**What is needed**:
Retype, word for word, every line from the one holding "destruct (Hfin d" through the one holding "destruct (nth_finite v _" in the entries below, both included, and only those lines.

*** Block opens ***

Lemma nth_finite (v : list cell) i :
  List.Forall (fun c => isfinite c = true) v -> (i < List.length v)%nat ->
  exists q, nth i v NaN = Fin q.
Proof.
  intros H Hi. rewrite List.Forall_forall in H.
  specialize (H (nth i v NaN) (nth_In v NaN Hi)).
  destruct (nth i v NaN); try discriminate. eauto.
Qed.

Lemma median_finite (s : list cell) :
  has_value s -> finite_or_missing s -> exists q, median s = Fin q.
Proof.
  intros (c & Hin & Hc) Hfin. unfold median.
  set (v := sort_cells (List.filter (fun c => negb (isnull c)) s)).
  assert (List.Forall (fun c => isfinite c = true) v) as Hv.
  { apply sort_cells_Forall. apply List.Forall_forall. intros d Hd.
    apply filter_In in Hd. destruct Hd as [Hd Hn].
    unfold finite_or_missing in Hfin. rewrite List.Forall_forall in Hfin.
    destruct (Hfin d Hd) as [H|H]; [|exact H]. rewrite H in Hn. discriminate. }
  assert (0 < List.length v)%nat as Hlen.
  { unfold v. rewrite sort_cells_length.
    assert (In c (List.filter (fun c => negb (isnull c)) s)) as H
      by (apply filter_In; split; [exact Hin | now rewrite Hc]).
    destruct (List.filter _ s); [destruct H | cbn; lia]. }
  destruct (List.length v) as [|n] eqn:En; [lia|]. rewrite <- En.
  assert (List.length v / 2 < List.length v)%nat as H2
    by (apply Nat.div_lt; lia).
  destruct (nth_finite v (List.length v / 2) Hv H2) as [q2 Hq2].
  destruct (Nat.even (List.length v)).
  - assert (List.length v / 2 - 1 < List.length v)%nat as H1 by lia.
    destruct (nth_finite v _ Hv H1) as [q1 Hq1]. rewrite Hq1, Hq2. cbn. eauto.
  - eauto.
Qed.

Lemma fillna_complete (v : cell) (s : list cell) : isnull v = false -> complete (fillna v s).
Proof.
  intros Hv. unfold complete, fillna. apply List.Forall_forall. intros c Hc.
  apply in_map_iff in Hc. destruct Hc as (d & <- & _). destruct (isnull d) eqn:E; auto.
Qed.

Lemma fillna_all_missing (s : list cell) : all_missing s -> fillna NaN s = s.
Proof.
  unfold fillna. induction 1 as [|c l Hc _ IH]; cbn; [reflexivity|].
  rewrite Hc, IH. destruct c; try discriminate. reflexivity.
Qed.

Lemma median_all_missing (s : list cell) : all_missing s -> median s = NaN.
Proof.
  intros H. unfold median.
  assert (List.filter (fun c => negb (isnull c)) s = []) as ->; [|reflexivity].
  induction H as [|c l Hc _ IH]; cbn; [reflexivity|]. now rewrite Hc.
Qed.

Lemma fill_numeric_column policy df name s' :
  In (name, NumCol s') (columns (fill_numeric policy df)) ->
  exists s, In (name, NumCol s) (columns df) /\ s' = fillna (policy name s) s.
Proof.
  unfold fill_numeric. cbn. intros H. apply in_map_iff in H.
  destruct H as ([n c] & Heq & Hin). destruct c as [s| |]; cbn in Heq; try discriminate.
  injection Heq as <- <-. eauto.
Qed.

Lemma median_fills (name : string) s : has_value s -> finite_or_missing s -> isnull (median s) = false.
Proof. intros H1 H2. destruct (median_finite s H1 H2) as [q ->]. reflexivity. Qed.

Lemma completion_policy_fills : fills CompletionTimeFeatureProcessor.fill_policy.
Proof.
  intros name s H1 H2. unfold CompletionTimeFeatureProcessor.fill_policy.
  repeat match goal with |- context [if ?b then _ else _] => destruct b end;
    first [reflexivity | now apply (median_fills name)].
Qed.

Lemma budget_policy_fills : fills BudgetVarianceFeatureProcessor.fill_policy.
Proof.
  intros name s H1 H2. unfold BudgetVarianceFeatureProcessor.fill_policy. cbv zeta.
  repeat match goal with |- context [if ?b then _ else _] => destruct b end;
    first [reflexivity | now apply (median_fills name)].
Qed.

Lemma risk_policy_fills : fills RiskScoreFeatureProcessor.fill_policy.
Proof.
  intros name s H1 H2. unfold RiskScoreFeatureProcessor.fill_policy. cbv zeta.
  repeat match goal with |- context [if ?b then _ else _] => destruct b end;
    first [reflexivity | now apply (median_fills name)].
Qed.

*** Block closes ***

**Task response**:
    destruct (Hfin d Hd) as [H|H]; [|exact H]. rewrite H in Hn. discriminate. }
  assert (0 < List.length v)%nat as Hlen.
  { unfold v. rewrite sort_cells_length.
    assert (In c (List.filter (fun c => negb (isnull c)) s)) as H
      by (apply filter_In; split; [exact Hin | now rewrite Hc]).
    destruct (List.filter _ s); [destruct H | cbn; lia]. }
  destruct (List.length v) as [|n] eqn:En; [lia|]. rewrite <- En.
  assert (List.length v / 2 < List.length v)%nat as H2
    by (apply Nat.div_lt; lia).
  destruct (nth_finite v (List.length v / 2) Hv H2) as [q2 Hq2].
  destruct (Nat.even (List.length v)).
  - assert (List.length v / 2 - 1 < List.length v)%nat as H1 by lia.
    destruct (nth_finite v _ Hv H1) as [q1 Hq1]. rewrite Hq1, Hq2. cbn. eauto.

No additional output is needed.